(* ===== verification/Health.v ===== *)
(** * Health checks and configured targets (src/forward/health.rs)

    Registration of the backends a configuration names ([bind_*],
    [configure_health_checks]), release of the ones it no longer names, the
    collection of probe results ([check_jobs]) and the probe verdicts.  The
    network is explicit: a probe is what connect, TLS handshake and response
    gave, the results of a round arrive as a list in arrival order that the
    deadline may cut short. *)

From S2P Require Import Prelude RustStd Net ProxyProtocol HostUtil BindAddr Config RuntimeConfig Forward ForwardProps ForwardSelect ForwardTable.
Open Scope Z_scope.

(** ** Operations *)

Definition matcher_label (m : HostMatcher) : bytes :=
  join (lit ", ") (exact m ++ map (λ v, lit "*." ++ trim_start_char DOT v) (suffix m)
                   ++ map (λ v, [SLASH] ++ v ++ [SLASH]) (patterns m)).

(** The text of a binding. *)
Definition transport_label (tls : bool) : bytes := if tls then lit "tls" else lit "plaintext".
Definition load_balancing_label (lb : HttpLoadBalancing) : bytes :=
  match lb with RoundRobin => lit "round_robin" | ClientIpHash => lit "client_ip_hash" end.

Inductive bind_error := BadTargets (e : Targets.target_error) | BadTargetPort.

Section binding.
Context (override : bytes → Z → option bytes) (lookup_host : bytes → option (list SocketAddr)) (now : Z).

========================================

Where a line of the entries contains the word "names", copy that line.

▸ **Result**
    Registration of the backends a configuration names ([bind_*],
    [configure_health_checks]), release of the ones it no longer names, the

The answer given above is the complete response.